Comment #22: paul  on  07/31  at  09:52 PM

Alkaloid:  unless you’re an anarchist outright, that’s a meaningless statement.  There is no theory of any state which does not assign that state the right to commit violence to keep the peace.

Comment #23: Punditus Maximus  on  07/31  at  11:26 PM

When I first read about this I wondered at the race/ethnicity of the victim.

Now that we see he’s Black, we can all safely assume that he was belligerent, angry, and threatening the cop.

Move along now, nothing to see. The disAbled can be silenced a lot quicker than Harvard professors.

Comment #24: julian  on  07/31  at  11:37 PM

I wonder how many departments require officers to be tased as part of their training? My ex is a corrections officer, and they were required to take pepper spray to the face and be tased before being permitted to use either one, the theory being if they had experienced how painful each was and its effects they may not be as likely to use it until needed. (I have the DVD of him being tased, its a good stress reliever. -snickers-)

Of course, with the number of sadistic bastards who are still allowed to be public servants of the law… I’m sure some come out of the experience thinking, “Yeah, that hurts like a mofo… I’ll use it on that guy who told me to fuck off.”

Comment #25: TheRealistMom  on  08/01  at  02:19 PM

He was arrested on a charge of disorderly conduct, but officers released him and took him home after a magistrate refused to issue a warrant.

Why did it take a magistrate’s refusal to issue a warrant to let the man go?  Once they realized how screwed up this situation was, why even bother to press charges?

Disgusting.

Comment #26: Mike the Mad Biologist  on  08/01  at  05:26 PM

“He had an umbrella” will now replace “he had a stapler” as my cop term of the month.

“He had a stapler” was the excuse the Mounties gave for tasering Robert Dziekanski to death—a confused Polish immigrant who got lost in Vancouver International Airport back in 2007.

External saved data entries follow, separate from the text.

(* ===== verification/Samples.v ===== *)
(** * A sample marketplace

    A concrete identifier library, database, environment and commands, on which
    the witnesses evaluate the operations. *)

From Stdlib Require Import Ascii.
From S2P Require Import Prelude.
From S2P Require Import Core.
From S2P Require Import OrgRoles.
From S2P Require Import Assets.
From S2P Require Import Events.
From S2P Require Import TaskValues.
From S2P Require Import LedgerValues.
From S2P Require Import Database.
From S2P Require Import Tx.
From S2P Require Import LedgerSpec.
From S2P Require Import Outbox.
From S2P Require Import LedgerHelpers.
From S2P Require Import LedgerStore.
From S2P Require Import HelperSpecs.
From S2P Require Import ReviewSpecs.
From S2P Require Import StoreSpecs.
From S2P Require Import Refinement.
From S2P Require Import LedgerCorrect.
From S2P Require Import LedgerReplay.
From S2P Require Import LedgerService.
Local Open Scope string_scope.
Local Open Scope Z_scope.

(** ** Identifiers: a UUID is written in binary, least significant digit first *)

Fixpoint pos_text (p : positive) : string :=
  match p with
  | xH => "1"
  | xO p => String "0"%char (pos_text p)
  | xI p => String "1"%char (pos_text p)
  end.

Fixpoint text_pos (s : string) : option positive :=
  match s with
  | String "1"%char "" => Some xH
  | String "0"%char s => xO <$> text_pos s
  | String "1"%char s => xI <$> text_pos s
  | _ => None
  end.

Lemma text_pos_text p : text_pos (pos_text p) = Some p.
Proof.
  induction p as [p IH|p IH|]; cbn; [|by rewrite IH|done].
  rewrite IH. destruct p; done.
Qed.

Definition N_text (n : N) : string := match n with N0 => "" | Npos p => pos_text p end.
Definition text_N (s : string) : option N := match s with "" => Some 0%N | _ => Npos <$> text_pos s end.

Lemma text_N_text n : text_N (N_text n) = Some n.
Proof.
  destruct n as [|p]; [done|]. cbn [N_text].
  assert (text_N (pos_text p) = Npos <$> text_pos (pos_text p)) as -> by (by destruct p).
  by rewrite text_pos_text.
Qed.

Definition uuid_of (n : N) : option UUID :=
  match decide (Is_true (n <? 2 ^ 128)%N) with
  | left range => Some (MkUUID n range)
  | right _ => None
  end.

Lemma uuid_of_value v : uuid_of (uuid_value v) = Some v.
Proof.
  unfold uuid_of. destruct (decide _) as [range|Hr]; [|destruct v; by destruct Hr].
  f_equal. by apply UUID_eq.
Qed.

#[export] Instance sample_uuids : UUIDLib := {|
  uuid_String v := N_text (uuid_value v);
  uuid_Parse s := match text_N s ≫= uuid_of with Some v => inr v | None => inl "invalid UUID" end
|}.

#[export] Instance sample_uuid_laws : UUIDLaws.
Proof. split. intros v. cbn [uuid_Parse uuid_String sample_uuids]. rewrite text_N_text.
  unfold mbind, option_bind. by rewrite uuid_of_value. Qed.

Definition sample_id {k} (n : N) : TypedID k := MkTypedID (MkID (default uuid_nil (uuid_of n))).

(** URLs of the https scheme, the rest being the host. *)
#[export] Instance sample_urls : URLLib := {|
  url_Parse raw :=
    if String.prefix "https://" raw
    then let host := String.substring 8 (String.length raw - 8) raw in Some (MkURL "https" host host false raw)
    else None
|}.

(** ** Who is there *)

Definition alice : UserID := sample_id 1.     (* owns the tasks *)
Definition bob : UserID := sample_id 2.       (* works *)
Definition carol : UserID := sample_id 3.     (* works too, and keeps the books of [acme] *)
Definition acme : OrganizationID := sample_id 5.

Definition alice_account : CreditAccountID := sample_id 16.
Definition bob_account : CreditAccountID := sample_id 17.
Definition carol_account : CreditAccountID := sample_id 18.
Definition acme_account : CreditAccountID := sample_id 19.

Definition draft_task : TaskID := sample_id 32.    (* unfunded *)
Definition open_task : TaskID := sample_id 33.     (* 40 credits from alice, two submissions *)
Definition acme_task : TaskID := sample_id 34.     (* unfunded, of the organization *)

Definition bob_work : SubmissionID := sample_id 48.
Definition carol_work : SubmissionID := sample_id 49.
Definition bob_reservation : TaskReservationID := sample_id 56.
Definition bot : AgentCredentialID := sample_id 58.  (* a work credential of alice *)
Definition medal : CollectibleID := sample_id 60.

Definition sample_entry (n : N) (account : CreditAccountID) (kind : EntryKind) (amount : Z) (task : option TaskID) : EntryRow :=
  MkEntryRow (TypedID_String (sample_id (k:=KLedgerEntry) n)) (TypedID_String account) (EntryKind_String kind) amount
    (TypedID_String <$> task) (Some (N_text n)) "" 0.

Definition sample_task (state : string) (organization : option OrganizationID) (kind : string) (amount : option Z) : TaskRow :=
  MkTaskRow state (TypedID_String alice) (TypedID_String <$> organization) kind amount.

Definition sample_submission (worker : UserID) : SubmissionRow :=
  MkSubmissionRow (TypedID_String open_task) (Some (TypedID_String worker)) "submitted" None None None "" None.

Definition sample_db : DB := {|
  users := list_to_set (TypedID_String <$> [SystemUserID; alice; bob; carol]);
  agent_credentials := {[ TypedID_String bot ]};
  credit_accounts :=
    [ MkAccountRow (TypedID_String alice_account) (Some (TypedID_String alice)) None;
      MkAccountRow (TypedID_String bob_account) (Some (TypedID_String bob)) None;
      MkAccountRow (TypedID_String carol_account) (Some (TypedID_String carol)) None;
      MkAccountRow (TypedID_String acme_account) None (Some (TypedID_String acme)) ];
  organization_memberships :=
    [ MkMembershipRow (TypedID_String acme) (TypedID_String carol) "active" ["billing"; "reviewer"] ];
  tasks := list_to_map
    [ (TypedID_String draft_task, sample_task "draft" None "none" None);
      (TypedID_String open_task, sample_task "open" None "bundle" (Some 40));
      (TypedID_String acme_task, sample_task "draft" (Some acme) "credit" (Some 25)) ];
  ledger_entries :=
    [ sample_entry 67 alice_account EntryKindTaskFund (-40) (Some open_task);
      sample_entry 66 acme_account EntryKindManualAdjustment 300 None;
      sample_entry 65 bob_account EntryKindManualAdjustment 20 None;
      sample_entry 64 alice_account EntryKindManualAdjustment 1000 None ];
  task_funds := {[ TypedID_String open_task := MkFundRow (TypedID_String alice_account) 40 ]};
  task_fund_collectibles := {[ TypedID_String medal := TypedID_String open_task ]};
  collectibles := {[ TypedID_String medal :=
    MkCollectibleRow "medal" "badge" "escrowed" "transferable_between_users" (TypedID_String alice) "user" None "" None None None ]};
  submissions := list_to_map
    [ (TypedID_String bob_work, sample_submission bob); (TypedID_String carol_work, sample_submission carol) ];
  task_reservations := {[ TypedID_String bob_reservation :=
    MkReservationRow (TypedID_String open_task) "user" (Some (TypedID_String bob)) (TypedID_String bob) "submitted" ]};
  task_implementor_bans := ∅;
  work_day_counters := ∅;
  domain_events := [];
  domain_event_recipients := []
|}.

Definition sample_history : list Movement :=
  [ Grant (TypedID_String alice_account) 1000; Grant (TypedID_String bob_account) 20;
    Grant (TypedID_String acme_account) 300;
    Fund (TypedID_String alice_account) (TypedID_String open_task) 40 ].

Lemma sample_db_ok : ledger_ok sample_db.
Proof.
  split.
  - apply (apply_movements_balanced sample_history (MkLedger [] ∅)); [by vm_compute|apply balanced_empty].
  - apply map_Forall_singleton. cbn. unfold int64_max. lia.
Qed.

(** ** An environment: statement [fault], if any, fails *)

Definition sample_env (base : N) (fault : option nat) : Env := {|
  env_fails n := bool_decide (fault = Some n);
  env_day _ := "2026-01-02";
  env_now n := Z.of_nat n;
  env_tx_now := 1;
  env_seq n := Z.of_N base + Z.of_nat n;
  env_event_id n := TypedIDCreated (sample_id (base + N.of_nat n));
  env_notification_id n := TypedIDCreated (sample_id (base + N.of_nat n));
  env_delivery_id n := TypedIDCreated (sample_id (base + N.of_nat n))
|}.

Definition calm (base : N) : Env := sample_env base None.

Lemma calm_no_faults base : no_faults (calm base).
Proof. done. Qed.

(** ** Commands *)

Definition sample_draft (n : N) (kind : Kind) (subject : Subject) : Draft :=
  MkDraft (sample_id n) kind (ActorUser alice) subject (MkMetadata "{}") (NewRecipients [alice]).

Definition sample_fund : FundStoreCommand :=
  MkFundStoreCommand (sample_id 100) alice draft_task (MkCreditAmount 60) (MkIdempotencyKey "fund-1") NoSpendCharge
    (sample_draft 101 KindTaskFunded (taskSubject draft_task)).

Definition sample_organization_fund : OrganizationFundStoreCommand :=
  MkOrganizationFundStoreCommand (sample_id 102) acme acme_task (MkCreditAmount 25) (MkIdempotencyKey "fund-2") carol
    NoSpendCharge (sample_draft 103 KindTaskFunded (taskSubject acme_task)).

Definition sample_accept : AcceptStoreCommand :=
  MkAcceptStoreCommand (sample_id 104) (sample_id 105) (sample_id 106) (sample_id 107) (UserReviewer alice) open_task
    bob_work (MkIdempotencyKey "accept-1") (PartialCreditReviewSelection (MkCreditAmount 20))
    (CreditTipSelection (MkCreditAmount 5)) NoCollectibleTipSelection NoSpendCharge
    (sample_draft 108 KindSubmissionAccepted (reviewSubject open_task bob_work)).

(** A badge of alice's that is no reward of the task, and an acceptance that tips it. *)
Definition ribbon : CollectibleID := sample_id 61.

Definition ribbon_db : DB :=
  with_collectibles (<[TypedID_String ribbon :=
    MkCollectibleRow "ribbon" "badge" "minted" "transferable_between_users" (TypedID_String alice) "user" None "" None None None]>
    (collectibles sample_db)) sample_db.

Lemma ribbon_db_ok : ledger_ok ribbon_db.
Proof. destruct sample_db_ok as [Hb Hf]. by split. Qed.

Definition sample_ribbon_accept : AcceptStoreCommand :=
  MkAcceptStoreCommand (sample_id 104) (sample_id 105) (sample_id 106) (sample_id 107) (UserReviewer alice) open_task
    bob_work (MkIdempotencyKey "accept-1") (PartialCreditReviewSelection (MkCreditAmount 20))
    NoTipSelection (CollectibleTipSelected ribbon) NoSpendCharge
    (sample_draft 108 KindSubmissionAccepted (reviewSubject open_task bob_work)).

Definition sample_changes : RequestChangesStoreCommand :=
  MkRequestChangesStoreCommand (UserReviewer alice) open_task bob_work (MkIdempotencyKey "changes-1")
    (MkReviewNote "again, please") (sample_draft 109 KindSubmissionChangesRequested (reviewSubject open_task bob_work)).

Definition sample_reject : RejectStoreCommand :=
  MkRejectStoreCommand (sample_id 110) (sample_id 111) (sample_id 112) (UserReviewer alice) open_task carol_work
    (MkIdempotencyKey "reject-1") (MkReviewNote "not this") (PartialCreditReviewSelection (MkCreditAmount 10))
    NoTipSelection BanImplementorSelection NoSpendCharge
    (sample_draft 113 KindSubmissionRejected (reviewSubject open_task carol_work)).

Definition sample_refund : RefundStoreCommand :=
  MkRefundStoreCommand (sample_id 114) alice open_task (MkIdempotencyKey "refund-1")
    (sample_draft 115 KindTaskCancelled (taskSubject open_task)).

Definition sample_grant : GrantStoreCommand :=
  MkGrantStoreCommand (sample_id 116) (GrantToOrganization acme) (MkCreditAmount 50) (MkGrantNote "thanks")
    (MkIdempotencyKey "grant-1") (sample_draft 117 KindCreditGranted NoSubjectRefs).

Definition sample_send : PeerTransferStoreCommand :=
  MkPeerTransferStoreCommand (sample_id 118) (sample_id 119) alice TransferFromSelf (TransferToUser bob)
    (MkCreditAmount 70) NoTransferNote (MkIdempotencyKey "send-1") NoSpendCharge
    (sample_draft 120 KindCreditsSent NoSubjectRefs).

(** The same transfer, sent through the work credential. *)
Definition sample_agent_send : PeerTransferStoreCommand :=
  MkPeerTransferStoreCommand (sample_id 118) (sample_id 119) alice TransferFromSelf (TransferToUser bob)
    (MkCreditAmount 70) NoTransferNote (MkIdempotencyKey "send-1") (ChargeSpendBudget bot (MkCreditAmount 100) (MkCreditAmount 70))
    (sample_draft 120 KindCreditsSent NoSubjectRefs).

(** Carol reuses alice's key, towards the same receiver. *)
Definition sample_other_send : PeerTransferStoreCommand :=
  MkPeerTransferStoreCommand (sample_id 121) (sample_id 122) carol (TransferFromOrganization acme) (TransferToUser bob)
    (MkCreditAmount 5) NoTransferNote (MkIdempotencyKey "send-1") NoSpendCharge
    (sample_draft 123 KindCreditsSent NoSubjectRefs).

(** Acceptance without paying the escrowed credits. *)
Definition sample_unpaid_accept : AcceptStoreCommand :=
  MkAcceptStoreCommand (sample_id 104) (sample_id 105) (sample_id 106) (sample_id 107) (UserReviewer alice) open_task
    bob_work (MkIdempotencyKey "accept-1") NoCreditReviewSelection NoTipSelection NoCollectibleTipSelection NoSpendCharge
    (sample_draft 108 KindSubmissionAccepted (reviewSubject open_task bob_work)).

(** The generators of the service's identifiers, and the service over the database. *)
Definition sample_generators : Generators :=
  MkGenerators (fun n => TypedIDCreated (sample_id (200 + N.of_nat n))) (fun n => TypedIDCreated (sample_id (300 + N.of_nat n))).

Definition sample_turn (n : nat) : Env := calm (1000 + 100 * N.of_nat n).

Definition sample_service : ServiceState (DB * nat) := MkServiceState (sample_db, O) O [] [].

(** A day of the marketplace: one command of every kind, and one refused. *)
Definition sample_day : list (Env * Command) :=
  [ (calm 1000, CGrant sample_grant); (calm 1100, CFund sample_fund); (calm 1200, COrganizationFund sample_organization_fund);
    (calm 1300, CReject sample_reject); (sample_env 1400 (Some 9%nat), CAccept sample_accept); (calm 1500, CAccept sample_accept);
    (calm 1600, CSend sample_send); (calm 1700, CRefund sample_refund) ].

(** Discharges the validity of a concrete command. *)
Ltac sample_valid := first [exact I | split; [reflexivity | vm_compute; discriminate]].

Lemma sample_day_valid : Forall (fun ec => valid_command ec.2) sample_day.
Proof. repeat (apply Forall_cons; [sample_valid|]). constructor. Qed.

Definition first_runs (results : list Result) : list bool :=
  (fun r => match execution_of r with Some (FirstExecution, _) => true | _ => false end) <$> results.

(** The day plays out as intended: the faulty acceptance and the late refund are refused. *)
Example sample_day_results :
  first_runs (fst (execute sample_day sample_db)) = [true; true; true; true; false; true; true; false].
Proof. by vm_compute. Qed.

Comment #27: jrochest  on  08/02  at  12:40 AM

they reach for the Taser, which is meant as a substitute for a GUN

I have to correct this, because I keep seeing it all over the intertubes.  The Taser is NOT a substitue for a gun, it is used, and marketed as a substitute for the baton.  If the situation calls for deadly force, out comes Mr. Pistol, not the Taser.

That said, too many of my colleagues are far to quick to use the Taser, and far to often in situations where its not warranted.